Note: Non-cardioembolic stroke/TIA refers to an embolic neurological injury that is not caused by atrial fibrillation. Cilostazol is also used off-label during PCI if a stent is placed to prevent stent thrombosis and restenosis after a stent has been placed.50
Dose: Off-label, secondary prevention of non-cardioembolic stroke, 100 mg twice a day.
Adverse effects: Headache, abnormal stools, and diarrhea, infection.48,49
Special considerations: Cilostazol is contraindicated with patients with heart failure of any level of severity (US Boxed Warning).48,49
Mechanism of action: Clopidogrel inhibits platelet aggregation by blocking the activity of P2Y12.51 P2Y12 is a protein on the surface of platelets, and normal functioning of P2Y12 is required for activating platelets and subsequently, platelet aggregation.

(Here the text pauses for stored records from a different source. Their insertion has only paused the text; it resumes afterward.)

(* ===== verification/Boot.v ===== *)
(** The modules of the boot loader, [boot/limine.c], and the mount of the initial
    ram disk, [ustar_init] of [filesystem/ustar.c].

    The structures of the boot protocol are not of the kernel: a module is the
    three fields the kernel reads of it, the list of them is an argument. *)

From S2P Require Import Prelude Memory Libc Spinlock PageAllocator PageAllocatorSpec PageTable BlockAllocator BlockAllocatorSpec Paths KernelHeap Vfs VfsSpec Ustar DeviceManager.

Record limine_file := LimineFile { lf_path : Z; lf_address : Z; lf_size : Z }.

(** [while ( *fpath && *fpath == '/') fpath++]. *)
Fixpoint skip_slashes (m : mem) (fpath : Z) (fuel : nat) : outcome Z :=
  if negb (ld8 m fpath =? 0) && (ld8 m fpath =? SLASH) then
    match fuel with
    | O => Timeout
    | S fuel' => skip_slashes m (fpath + 1) fuel'
    end
  else Done fpath.

(** The loop over the modules; [None] is the null pointer. *)
Fixpoint limine_get_module (m : mem) (path : Z) (modules : list limine_file) : outcome (option limine_file) :=
  match modules with
  | [] => Done None
  | file :: modules' =>
      fpath ← (if negb (ld8 m path =? SLASH) then skip_slashes m (lf_path file) (size m) else Done (lf_path file));
      if strncmp m fpath path (strlen m path) =? 0 then Done (Some file) else limine_get_module m path modules'
  end.

Section Boot.
Context {H : Type} `{!KernelHeap H} (dot : Z).
Implicit Types s : vfs_state (dev_state H).

(** [strcpy(path + 14, file->path)]. *)
Definition module_path (m : mem) (path file_path : Z) : mem := strcpy m (path + 14) file_path.

Fixpoint create_modules (path : Z) (modules : list limine_file) s : outcome (vfs_state (dev_state H)) :=
  match modules with
  | [] => Done s
  | file :: modules' =>
      let s := set_mem s (module_path (fs_mem s) path (lf_path file)) in
      '(_, s) ← device_create_at dot path DEV_MODULE 0 0 0 s;
      create_modules path modules' s
  end.

(** [root] is the string ["/boot/modules/"]. *)
Definition limine_create_device (root : Z) (response : option (list limine_file)) s :
    outcome (vfs_state (dev_state H)) :=
  '(path, s) ← kh_page_allocate 1 s;
  let s := set_mem s (strcpy (fs_mem s) path root) in
  '(_, s) ← device_create_at dot path DEV_RESERVED 0 0 0 s;
  match response with
  | None => Done s
  | Some modules => create_modules path modules s
  end.

(** ** The initial ram disk *)

Definition DOT_TAR : list Z := [46; 116; 97; 114].

(** [memcmp(path + strlen(path) - 4, ".tar", 4) != 0]. *)
Definition not_tar (m : mem) (path : Z) : bool :=
  negb (lex_compare (bytes m (path + strlen m path - 4) 4) DOT_TAR =? 0).

(** The [do ... while]: the module devices one after the other. *)
Fixpoint find_tarball (fuel : nat) (path i : Z) s : outcome (bool * vfs_state (dev_state H)) :=
  match fuel with
  | O => Timeout
  | S fuel' =>
      '(r, s) ← device_get_by_type DEV_MODULE path 4096 (u64 i) s;
      let status := negb (r =? 0) in
      if status && not_tar (fs_mem s) path then find_tarball fuel' path (s32 (i + 1)) s else Done (status, s)
  end.

Context (kernel_hhdm_offset arch_bootstrap_page_table : Z).

(** There are fewer module devices than devices.  [root] is the string ["/"],
    [ustar_address] that of the operations. *)
Definition ustar_init (root ustar_address : Z) (modules : list limine_file) s : outcome (vfs_state (dev_state H)) :=
  '(path, s) ← kh_page_allocate 1 s;
  '(status, s) ← find_tarball (S (size (devices s))) path 0 s;
  if negb status then Done s else
  '(basename, s) ← kh_page_allocate 1 s;
  let s := set_mem s (vfs_basename (fs_mem s) path basename PAGE) in
  file ← limine_get_module (fs_mem s) basename modules;
  s ← kh_page_deallocate path 1 s;
  s ← kh_page_deallocate basename 1 s;
  match file with
  | None => Done s
  | Some file =>
      let s := Vfs (vs_heap s) (vs_nodes s) (vs_mounts s) (mount_points s) (mount_lock s) (lf_address file) in
      s ← arch_table_manager_map_range kernel_hhdm_offset arch_bootstrap_page_table (initrd s)
            (initrd s -w kernel_hhdm_offset) TABLE_ENTRY_READ_WRITE (lf_size file / PAGE) s;
      vfs_mount_fs root ustar_address s
  end.
End Boot.

(** * Modules by name *)

(** The path without the delimiters at its start. *)
Fixpoint unrooted (n : list Z) : list Z :=
  match n with
  | c :: n' => if c =? SLASH then unrooted n' else n
  | [] => []
  end.

(** The part of a module's path that is compared with [p]. *)
Definition compared (p n : list Z) : list Z :=
  match p with
  | c :: _ => if c =? SLASH then n else unrooted n
  | [] => unrooted n
  end.

Lemma cstr_head m str s : cstr m str s -> ld8 m str = default 0 (head s).
Proof.
  intros (H1 & H2 & _). destruct s as [|c s]; simpl in *; [by rewrite Z.add_0_r in H2|]. by injection H1.
Qed.

Lemma cstr_tail m str c s : cstr m str (c :: s) -> c <> 0 /\ cstr m (str + 1) s.
Proof.
  intros (H1 & H2 & H3). simpl in H1, H2. injection H1 as _ H1. inversion_clear H3. split; [done|].
  split_and!; [done| |done]. rewrite <- H2. f_equal. lia.
Qed.

Lemma cstr_size m str s : cstr m str s -> (length s <= size m)%nat.
Proof.
  intros (H1 & _ & H3). apply (nonzero_run_bound m str). intros k Hk.
  assert (s !! Z.to_nat k = Some (ld8 m (str + k))) as Hl.
  { rewrite <- H1, bytes_lookup by lia. do 2 f_equal. lia. }
  by apply (Forall_lookup_1 _ _ _ _ H3 Hl).
Qed.

Lemma skip_slashes_spec m n : forall fpath fuel, cstr m fpath n -> (length n <= fuel)%nat ->
  exists q, skip_slashes m fpath fuel = Done q /\ cstr m q (unrooted n).
Proof.
  induction n as [|c n IH]; intros fpath fuel Hc Hf; pose proof (cstr_head _ _ _ Hc) as Hh; simpl in Hh.
  - exists fpath. split; [|done]. destruct fuel; cbn [skip_slashes]; by rewrite Hh.
  - destruct (cstr_tail _ _ _ _ Hc) as [H0 Ht]. cbn [unrooted]. simpl in Hf. destruct fuel as [|fuel]; [lia|].
    cbn [skip_slashes]. rewrite Hh, (proj2 (Z.eqb_neq c 0)) by done. cbn [negb andb].
    destruct (c =? SLASH); [apply IH; [done|lia]|by exists fpath].
Qed.

Lemma strncmp_is_prefix m fpath path n p :
  cstr m fpath n -> cstr m path p ->
  (strncmp m fpath path (strlen m path) =? 0) = bool_decide (p `prefix_of` n).
Proof.
  intros Hn Hp. rewrite (strlen_cstr _ _ _ Hp). destruct (decide (length p <= length n)%nat) as [Hl|Hl].
  - pose proof (strncmp_prefix_of m fpath n path (length p) Hn Hl) as Hs. destruct Hp as (Hp & _). rewrite Hp in Hs.
    case_bool_decide as E.
    + apply Z.eqb_eq, Hs. destruct E as [r ->]. by rewrite take_app_length.
    + apply Z.eqb_neq. intros H0. apply E. exists (drop (length p) n). apply Hs in H0. rewrite H0 at 1. by rewrite take_drop.
  - rewrite bool_decide_false by (intros E; apply Hl; by apply prefix_length).
    apply Z.eqb_neq. intros H0. unfold strncmp in H0. rewrite Nat2Z.id in H0. apply strncmp_loop_zero with (k := Z.of_nat (length n)) in H0; [|lia|].
    + destruct Hn as (_ & Hz & _). destruct Hp as (Hp & _ & Hnz). rewrite Hz in H0.
      assert (p !! length n = Some 0) as Hx by (rewrite <- Hp, bytes_lookup by lia; by rewrite H0).
      by apply (Forall_lookup_1 _ _ _ _ Hnz Hx).
    + intros j Hj. destruct Hn as (Hn & _ & Hnz).
      assert (n !! Z.to_nat j = Some (ld8 m (fpath + j))) as Hx.
      { rewrite <- Hn, bytes_lookup by lia. do 2 f_equal. lia. }
      by apply (Forall_lookup_1 _ _ _ _ Hnz Hx).
Qed.

(** The place of a module in the comparison. *)
Lemma compared_spec m path p file n :
  cstr m path p -> cstr m (lf_path file) n ->
  exists q, (if negb (ld8 m path =? SLASH) then skip_slashes m (lf_path file) (size m) else Done (lf_path file)) = Done q /\
    cstr m q (compared p n).
Proof.
  intros Hp Hn. pose proof (cstr_head _ _ _ Hp) as ->. pose proof (cstr_size _ _ _ Hn) as Hs.
  unfold compared. destruct p as [|c p]; simpl; [by apply skip_slashes_spec|].
  destruct (c =? SLASH); cbn [negb]; [by eexists|by apply skip_slashes_spec].
Qed.

(** * Properties *)

(** limine_get_module terminates and returns the first module whose path, without its leading
    delimiters when the given path has none, starts with the given path. *)
Theorem limine_get_module_first (m : mem) (path : Z) (p : list Z) (modules : list limine_file) (names : list (list Z)) :
  cstr m path p -> Forall2 (fun file n => cstr m (lf_path file) n) modules names ->
  (limine_get_module m path modules = Done None /\ Forall (fun n => ~ p `prefix_of` compared p n) names) \/
  exists i file n, limine_get_module m path modules = Done (Some file) /\
    modules !! i = Some file /\ names !! i = Some n /\ p `prefix_of` compared p n /\
    forall j n', (j < i)%nat -> names !! j = Some n' -> ~ p `prefix_of` compared p n'.
Proof.
  intros Hp. induction 1 as [|file n modules names Hn HF IH]; [by left|]. cbn [limine_get_module].
  destruct (compared_spec m path p file n Hp Hn) as (q & -> & Hq). cbn [mbind outcome_bind].
  rewrite (strncmp_is_prefix m q path _ p Hq Hp). case_bool_decide as E.
  - right. exists 0%nat, file, n. split_and!; try done. intros j n' Hj. lia.
  - destruct IH as [[H1 H2]|(i & file' & n' & H1 & H2 & H3 & H4 & H5)].
    + left. split; [done|]. by constructor.
    + right. exists (S i), file', n'. split_and!; try done. intros [|j] n'' Hj Hl; [by injection Hl as <-|].
      apply (H5 j); [lia|done].
Qed.

Lemma limine_get_module_first_witness :
  let m := put (put (put ∅ 100 [98; 46; 116]) 200 [47; 97; 46; 116]) 300 [47; 98; 46; 116] in
  limine_get_module m 100 [LimineFile 200 1 2; LimineFile 300 3 4] = Done (Some (LimineFile 300 3 4)) /\
  exists i n, [[47; 97; 46; 116]; [47; 98; 46; 116]] !! i = Some n /\ [98; 46; 116] `prefix_of` compared [98; 46; 116] n.
Proof.
  intros m. split; [vm_compute; reflexivity|].
  destruct (limine_get_module_first m 100 [98; 46; 116] [LimineFile 200 1 2; LimineFile 300 3 4]
    [[47; 97; 46; 116]; [47; 98; 46; 116]]) as [[H0 _]|(i & file & n & _ & _ & Hi & Hx & _)].
  - split_and!; [vm_compute; reflexivity|vm_compute; reflexivity|repeat constructor; discriminate].
  - constructor; [|constructor; [|constructor]];
      (split_and!; [vm_compute; reflexivity|vm_compute; reflexivity|repeat constructor; discriminate]).
  - exfalso. assert (limine_get_module m 100 [LimineFile 200 1 2; LimineFile 300 3 4] <> Done None) as Hne
      by (vm_compute; discriminate). exact (Hne H0).
  - exists i, n. split; [exact Hi|exact Hx].
Defined.

(** The path of a module that is shorter than the path of the module before it keeps the end of
    that path. *)
Theorem module_names_run_together (m : mem) (path file_path : Z) (root p1 p2 : list Z) :
  cstr m path (root ++ p1) -> length root = 14%nat -> cstr m file_path p2 -> (length p2 <= length p1)%nat ->
  file_path + Z.of_nat (length p2) < path \/ path + Z.of_nat (length root + length p1) < file_path ->
  cstr (module_path m path file_path) path (root ++ p2 ++ drop (length p2) p1).
Proof.
  intros Hc Hr Hf Hl Ha. unfold module_path, strcpy. rewrite (strlen_cstr _ _ _ Hf).
  set (k := length p2) in *.
  destruct (bytes_memcpy m (path + 14) file_path (Z.of_nat k)) as [Hb Hch]; [lia|lia|].
  rewrite Nat2Z.id in Hb. destruct Hf as (Hf & _ & Hnf). fold k in Hf. rewrite Hf in Hb.
  destruct Hc as (Hc & H0 & Hnz). rewrite length_app in Hc, H0. apply Forall_app in Hnz as [Hn1 Hn2].
  set (m' := memcpy m (path + 14) file_path (Z.of_nat k)) in *.
  rewrite bytes_app, Hr in Hc. apply app_inj_1 in Hc as [Hc1 Hc2]; [|by rewrite length_bytes].
  replace (length p1) with (k + (length p1 - k))%nat in Hc2 by lia. rewrite bytes_app in Hc2.
  rewrite <- (take_drop k p1) in Hc2 at 2. apply app_inj_1 in Hc2 as [_ Hc3]; [|rewrite length_bytes, length_take; lia].
  unfold cstr. rewrite !length_app, length_drop, Hr. fold k. split_and!.
  - rewrite bytes_app, bytes_app. f_equal; [|f_equal].
    + rewrite <- Hc1. apply bytes_ext. intros b Hb'. apply Hch. lia.
    + exact Hb.
    + rewrite <- Hc3. apply bytes_ext. intros b Hb'. apply Hch. lia.
  - rewrite Hch by lia. rewrite <- H0. f_equal. lia.
  - apply Forall_app. split; [done|]. apply Forall_app. split; [done|]. by apply Forall_drop.
Qed.

Lemma module_names_run_together_witness :
  let root := replicate 14 47 in
  let m := put (put ∅ 100 (root ++ [47; 97; 98])) 200 [47; 99] in
  cstr (module_path m 100 200) 100 (root ++ [47; 99; 98]).
Proof.
  intros root m. apply (module_names_run_together m 100 200 root [47; 97; 98] [47; 99]).
  - split_and!; [vm_compute; reflexivity|vm_compute; reflexivity|repeat constructor; discriminate].
  - reflexivity.
  - split_and!; [vm_compute; reflexivity|vm_compute; reflexivity|repeat constructor; discriminate].
  - simpl. lia.
  - simpl. lia.
Defined.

Onset of effects: Inhibition of platelet aggregation begins within 2 hours of administration of a loading dose.51
Duration of effects: Approximately 3-10 days.51,52
The American College of Chest Physicians recommends 75 mg a day of clopidogrel for the secondary prevention of non-cardioembolic stroke in patients who have had a non-cardioembolic stroke or TIA.50
In all cases, clopidogrel should be given with aspirin and a parenteral anticoagulant51, and after the acute phase, all patients should be given clopidogrel and aspirin for ≥ 12 months.51
Two other antiplatelet drugs, prasugrel, and ticagrelor may be used instead of clopidogrel during the acute phase or shortly after the acute phase of STEMI and NSTEMI; these drugs will be discussed later in the module.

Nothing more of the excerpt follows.